__The task__.
Of the material below, only the lines from the line containing "m (fun _ => calm n)." down to the line containing "fds (m : H A)" belong in the answer, written out exactly.

__Entries provided__.
Lemma steady_close_fd fd : keeps steady (close_fd (X := X) fd).
Proof. unfold close_fd. keeps_steps. Qed.
#[local] Hint Resolve steady_close_fd : keeps.
Lemma steady_close_in : keeps steady (close_in (X := X)).
Proof. unfold close_in. keeps_steps. Qed.
Lemma steady_close_out : keeps steady (close_out (X := X)).
Proof. unfold close_out. keeps_steps. Qed.
Lemma steady_ignore : keeps steady (vw_translate_keep_sigpipe_ignored (X := X)).
Proof. unfold vw_translate_keep_sigpipe_ignored. keeps_steps. Qed.
Lemma steady_cloexec fd : keeps steady (vw_translate_set_cloexec (X := X) fd).
Proof. unfold vw_translate_set_cloexec. keeps_steps. Qed.
Lemma steady_nonblocking fd : keeps steady (vw_translate_set_nonblocking (X := X) fd).
Proof. unfold vw_translate_set_nonblocking. keeps_steps. Qed.
#[local] Hint Resolve steady_close_in steady_close_out steady_ignore steady_cloexec steady_nonblocking : keeps.
Lemma steady_both (a b : H bool) : keeps steady a -> keeps steady b -> keeps steady (both a b).
Proof. intros. unfold both. keeps_steps. Qed.
#[local] Hint Resolve steady_both : keeps.
Lemma steady_make_pipe : keeps steady (vw_translate_make_cloexec_pipe (X := X)).
Proof. unfold vw_translate_make_cloexec_pipe. keeps_steps. Qed.
Lemma steady_abandon fds : keeps steady (abandon (X := X) fds).
Proof. unfold abandon. keeps_steps. Qed.
Lemma steady_conclude : keeps steady (conclude (X := X) deadline_us).
Proof. unfold conclude, remaining_ms. keeps_steps. Qed.

(** ** The loops *)

(** At most [n] is left to do. *)
Definition calm (n : nat) (s : http X) : Prop :=
  (ticks (h_ext s) + work (h_ext s) <= n)%nat /\ h_stuck s = false /\ 0 <= tl_written (h_locals s).
Lemma calm_after n s s' : steady s s' -> calm n s -> calm n s'.
Proof. intros ((? & ?) & Hk & Hw) (? & ? & ?). split; [lia|]. split; [congruence|auto]. Qed.
Lemma triple_steady {A} n (m : H A) : keeps steady m -> triple (calm n) m (fun _ => calm n).
Proof. intros Hm s. apply calm_after, Hm. Qed.

(** A loop whose body spends of [left] each time it goes on. *)
Lemma while_calm n fuel (body : H bool) (left_of : http X -> nat) :
  (forall s, calm n s -> calm n (snd (body s)) /\ (fst (body s) = true -> (left_of (snd (body s)) < left_of s)%nat)) ->
  triple (fun s => calm n s /\ (left_of s < fuel)%nat) (while_loop fuel body) (fun _ => calm n).
Proof.
  intros Hb. induction fuel as [|fuel IH]; intros s [Hs Hf]; [lia|]. cbn [while_loop]. rewrite bind_run.
  destruct (Hb s Hs) as [Hs' Hgo]. destruct (fst (body s)); [|done]. apply IH. split; [done|]. specialize (Hgo eq_refl). lia.
Qed.
(** Calls that change neither the log nor the transfer's variables. *)
Definition same_log (s s' : http X) : Prop := h_log s' = h_log s /\ h_locals s' = h_locals s /\ h_stuck s' = h_stuck s.
#[local] Instance same_log_preorder : PreOrder same_log.
Proof. split; [done|]. intros s1 s2 s3 (A & B & C) (D & E & F). unfold same_log. by rewrite D, E, F. Qed.
Lemma same_log_px {A} (f : X -> A * X) : keeps same_log (px f).
Proof. intros s. unfold px. by destruct (f (h_ext s)). Qed.
Lemma same_log_ext (f : X -> X) : keeps same_log (px_ f).
Proof. by intros s. Qed.
Lemma same_log_cause cause : keeps same_log (set_cause (X := X) cause).
Proof. by intros s. Qed.
#[local] Hint Resolve same_log_px same_log_ext same_log_cause : keeps.
Lemma same_log_cloexec fd : keeps same_log (vw_translate_set_cloexec (X := X) fd).
Proof. unfold vw_translate_set_cloexec. keeps_steps. Qed.
Lemma same_log_nonblocking fd : keeps same_log (vw_translate_set_nonblocking (X := X) fd).
Proof. unfold vw_translate_set_nonblocking. keeps_steps. Qed.
#[local] Hint Resolve same_log_cloexec same_log_nonblocking : keeps.
Lemma same_log_both (a b : H bool) : keeps same_log a -> keeps same_log b -> keeps same_log (both a b).
Proof. intros. unfold both. keeps_steps. Qed.
#[local] Hint Resolve same_log_both : keeps.

Section held_steps.
Context (child : option Z) (ig : bool) (got put : list Z).
Lemma triple_same {A} fds (m : H A) : keeps same_log m ->
  triple (owns fds child ig got put) m (fun _ => owns fds child ig got put).
Proof. intros Hm s. destruct (Hm s) as [Hl _]. by apply owns_log. Qed.
Lemma owns_note_open fd fds :
  triple (owns fds child ig got put) (note (X := X) (FdOpened fd)) (fun _ => owns (fd :: fds) child ig got put).
Proof. intros s Hs. event. by constructor. Qed.
Lemma owns_close_fd fd fds :
  triple (owns (fd :: fds) child ig got put) (close_fd (X := X) fd) (fun _ => owns fds child ig got put).
Proof. intros s Hs. eapply owns_close, Hs. done. Qed.
Lemma owns_close_all fds :
  triple (owns fds child ig got put) (for_each fds (close_fd (X := X))) (fun _ => owns [] child ig got put).
Proof.
  induction fds as [|fd fds IH]; [by intros s|]. cbn [for_each]. next owns_close_fd. exact IH.
Qed.
Lemma owns_ignored fds :
  triple (owns fds child true got put) (vw_translate_keep_sigpipe_ignored (X := X)) (fun _ => owns fds child true got put).
Proof. intros s Hs. event. Qed.
End held_steps.

(** ** Before the child *)

(** A failure of the transfer names its cause. *)
Definition failed (s : http X) : Prop :=
  h_cause s ∈ [VW_TRANSLATE_FAILURE_LOCAL; VW_TRANSLATE_FAILURE_DEADLINE; VW_TRANSLATE_FAILURE_PROVIDER;
               VW_TRANSLATE_FAILURE_TRANSPORT].
Definition abandoned (r : option (list Z)) (s : http X) : Prop := r = None /\ ended s /\ failed s.
(** Nothing has moved and no child runs. *)
Definition preparing (fds : list Z) : http X -> Prop := owns fds None true [] [].

(** The calls of a clean-up leave the cause. *)
Definition same_cause (s s' : http X) : Prop := h_cause s' = h_cause s.
#[local] Instance same_cause_preorder : PreOrder same_cause.
Proof. split; [done|]. intros s1 s2 s3 E1 E2. by transitivity (h_cause s2). Qed.
Lemma same_cause_px {A} (f : X -> A * X) : keeps same_cause (px f).
Proof. intros s. unfold px. by destruct (f (h_ext s)). Qed.
Lemma keeps_while (R : relation (http X)) `{!PreOrder R} fuel (body : H bool) :
  (forall s, R s (s <| h_stuck := true |>)) -> keeps R body -> keeps R (while_loop fuel body).
Proof.
  intros Hs Hb. induction fuel as [|fuel IH]; [exact Hs|]. cbn [while_loop]. apply (keeps_bind R); [done|].
  intros []; [done|apply (keeps_skip R)].
Qed.
#[local] Hint Resolve same_cause_px : keeps.
#[local] Hint Extern 1 (keeps same_cause (modify _)) => (intros ?; exact eq_refl) : keeps.
Lemma same_cause_close_fd fd : keeps same_cause (close_fd (X := X) fd).
Proof. unfold close_fd, px_, note. keeps_steps. Qed.
#[local] Hint Resolve same_cause_close_fd : keeps.
Lemma same_cause_closes : keeps same_cause (close_out (X := X)) /\ keeps same_cause (close_in (X := X)).
Proof. unfold close_in, close_out, on_locals. split; keeps_steps. Qed.
Lemma same_cause_kill fuel pid : keeps same_cause (kill_child (X := X) fuel pid).
Proof.
  unfold kill_child, wait_step, note, px_, on_locals. keeps_steps. apply (keeps_while same_cause); [intros s; exact eq_refl|]. keeps_steps.
Qed.
Lemma failed_cause {A} cause (m : H A) s : cause ∈ [VW_TRANSLATE_FAILURE_LOCAL; VW_TRANSLATE_FAILURE_DEADLINE;
    VW_TRANSLATE_FAILURE_PROVIDER; VW_TRANSLATE_FAILURE_TRANSPORT] ->
  keeps same_cause m -> failed (snd ((set_cause cause ;; m) s)).
Proof. intros Hc Hm. rewrite bind_run. unfold failed. by rewrite Hm. Qed.

Lemma abandon_ends fds : triple (preparing fds) (abandon (X := X) fds) abandoned.
Proof.
  assert (triple (preparing fds) (abandon (X := X) fds) (fun r s => r = None /\ ended s)) as Hb.
  { eapply triple_bind; [apply triple_same; auto with keeps|cbv beta; intros ?]. next owns_close_all. next owns_ignored.
    intros s Hs. split; [done|]. by exists None, true, [], []. }
  intros s Hs. destruct (Hb s Hs) as [Hr He]. split; [exact Hr|]. split; [exact He|].
  apply failed_cause; [left|]. unfold vw_translate_keep_sigpipe_ignored, note, px_. keeps_steps.
Qed.

Lemma make_pipe_holds fds :
  triple (preparing fds) (vw_translate_make_cloexec_pipe (X := X))
    (fun ends => preparing (match ends with Some (r, w) => r :: w :: fds | None => fds end)).
Proof.
  unfold vw_translate_make_cloexec_pipe, preparing.
  eapply triple_bind; [apply triple_same; auto with keeps|]. cbv beta. intros [[r w]|]; [|by intros s].
  next owns_note_open. next owns_note_open. eapply triple_bind; [apply triple_same; auto with keeps|]. cbv beta.
  intros ok. apply (triple_weaken _ (owns (r :: w :: fds) None true [] [])) with (Q' := fun ends =>
    preparing (match ends with Some (r, w) => r :: w :: fds | None => fds end)); [| |done].
  - destruct ok; [by intros s|]. next owns_close_fd. next owns_close_fd. by intros s.
  - intros s Hs. refine (owns_perm _ _ _ _ _ _ _ _ Hs). apply Permutation_swap.
Qed.
(** ** While the child runs *)

Section while_running.
Context (pid : Z) (payload : list Z) (buf_size : Z).

Definition pipes (t : transfer_locals) : list Z := option_list (tl_out t) ++ option_list (tl_in t).
(** The transfer was left before both pipes were done with. *)
Definition cut (s : http X) : Prop := GaveUp ∈ h_log s \/ h_stuck s = true.
Definition finished (s : http X) : Prop :=
  tl_write_failed (h_locals s) = true \/ tl_written (h_locals s) = zlen payload \/ cut s.

Record moving (s : http X) : Prop := {
  mv_owns : exists got,
    owns (pipes (h_locals s)) (Some pid) true got (ztake (tl_written (h_locals s)) payload) s /\
    (tl_overflow (h_locals s) = false -> got = tl_buf (h_locals s));
  mv_room : zlen (tl_buf (h_locals s)) < buf_size;
  mv_written : 0 <= tl_written (h_locals s) <= zlen payload;
  mv_waited : tl_waited (h_locals s) = None
}.
(** The input is closed only when it is done with. *)
Definition serving (s : http X) : Prop := moving s /\ (tl_in (h_locals s) = None -> finished s).

Lemma cut_later s s' : h_stuck s' = h_stuck s -> h_log s `prefix_of` h_log s' -> cut s -> cut s'.
Proof. unfold cut. intros -> [l ->]. rewrite elem_of_app. tauto. Qed.

(** Closing a pipe changes nothing else. *)
Lemma close_in_moving s : moving s ->
  let s' := snd (close_in s) in
  moving s' /\ h_locals s' = (h_locals s) <| tl_in := None |> /\ (cut s -> cut s').
Proof.
  intros [(got & Ho & Hg) Hr Hw Hwt]. unfold close_in. rewrite bind_run. cbn [gets fst snd].
  destruct s as [cause status [[fd|] out written buf wf ov waited] log stuck ext]; cbn in *.
  - split; [|split; [done|apply cut_later; [done|by exists [FdClosed fd]]]].
    split; cbn; [|done..]. exists got. split; [|done]. eapply owns_close; [reflexivity|].
    refine (owns_perm _ _ _ _ _ _ _ _ Ho). unfold pipes. cbn. rewrite Permutation_app_comm. cbn. by rewrite app_nil_r.
  - split; [|done]. split; cbn; [|done..]. by exists got.
Qed.
Lemma close_out_moving s : moving s ->
  let s' := snd (close_out s) in
  moving s' /\ h_locals s' = (h_locals s) <| tl_out := None |> /\ (cut s -> cut s').
Proof.
  intros [(got & Ho & Hg) Hr Hw Hwt]. unfold close_out. rewrite bind_run. cbn [gets fst snd].
  destruct s as [cause status [in_fd [fd|] written buf wf ov waited] log stuck ext]; cbn in *.
  - split; [|split; [done|apply cut_later; [done|by exists [FdClosed fd]]]].
    split; cbn; [|done..]. exists got. split; [|done]. by eapply owns_close.
  - split; [|done]. split; cbn; [|done..]. by exists got.
Qed.
Lemma close_out_serving : triple serving (close_out (X := X)) (fun _ => serving).
Proof.
  intros s [Hm Hf]. destruct (close_out_moving s Hm) as (Hm' & Hl & Hc). split; [done|].
  unfold finished in *. rewrite Hl. cbn. tauto.
Qed.
Lemma close_in_serving : triple (fun s => serving s /\ finished s) (close_in (X := X)) (fun _ => serving).
Proof.
  intros s [[Hm Hf] Hd]. destruct (close_in_moving s Hm) as (Hm' & Hl & Hc). split; [done|]. intros _.
  unfold finished in *. rewrite Hl. cbn. tauto.
Qed.
Lemma serving_ext s s' : same_log s s' -> serving s -> serving s'.
Proof.
  intros (Hl & Ht & Hk) [[(got & Ho & Hg) ???] Hf]. unfold serving, finished, cut in *. rewrite Hl, Ht, Hk.
  split; [|done]. split; rewrite ?Ht; try done. exists got. split; [|done]. by eapply owns_log.
Qed.
Lemma triple_serving {A} (m : H A) : keeps same_log m -> triple serving m (fun _ => serving).
Proof. intros Hm s. apply serving_ext, Hm. Qed.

__Task answer__.
Lemma triple_steady {A} n (m : H A) : keeps steady m -> triple (calm n) m (fun _ => calm n).
Proof. intros Hm s. apply calm_after, Hm. Qed.

(** A loop whose body spends of [left] each time it goes on. *)
Lemma while_calm n fuel (body : H bool) (left_of : http X -> nat) :
  (forall s, calm n s -> calm n (snd (body s)) /\ (fst (body s) = true -> (left_of (snd (body s)) < left_of s)%nat)) ->
  triple (fun s => calm n s /\ (left_of s < fuel)%nat) (while_loop fuel body) (fun _ => calm n).
Proof.
  intros Hb. induction fuel as [|fuel IH]; intros s [Hs Hf]; [lia|]. cbn [while_loop]. rewrite bind_run.
  destruct (Hb s Hs) as [Hs' Hgo]. destruct (fst (body s)); [|done]. apply IH. split; [done|]. specialize (Hgo eq_refl). lia.
Qed.
(** Calls that change neither the log nor the transfer's variables. *)
Definition same_log (s s' : http X) : Prop := h_log s' = h_log s /\ h_locals s' = h_locals s /\ h_stuck s' = h_stuck s.
#[local] Instance same_log_preorder : PreOrder same_log.
Proof. split; [done|]. intros s1 s2 s3 (A & B & C) (D & E & F). unfold same_log. by rewrite D, E, F. Qed.
Lemma same_log_px {A} (f : X -> A * X) : keeps same_log (px f).
Proof. intros s. unfold px. by destruct (f (h_ext s)). Qed.
Lemma same_log_ext (f : X -> X) : keeps same_log (px_ f).
Proof. by intros s. Qed.
Lemma same_log_cause cause : keeps same_log (set_cause (X := X) cause).
Proof. by intros s. Qed.
#[local] Hint Resolve same_log_px same_log_ext same_log_cause : keeps.
Lemma same_log_cloexec fd : keeps same_log (vw_translate_set_cloexec (X := X) fd).
Proof. unfold vw_translate_set_cloexec. keeps_steps. Qed.
Lemma same_log_nonblocking fd : keeps same_log (vw_translate_set_nonblocking (X := X) fd).
Proof. unfold vw_translate_set_nonblocking. keeps_steps. Qed.
#[local] Hint Resolve same_log_cloexec same_log_nonblocking : keeps.
Lemma same_log_both (a b : H bool) : keeps same_log a -> keeps same_log b -> keeps same_log (both a b).
Proof. intros. unfold both. keeps_steps. Qed.
#[local] Hint Resolve same_log_both : keeps.

Section held_steps.
Context (child : option Z) (ig : bool) (got put : list Z).
Lemma triple_same {A} fds (m : H A) : keeps same_log m ->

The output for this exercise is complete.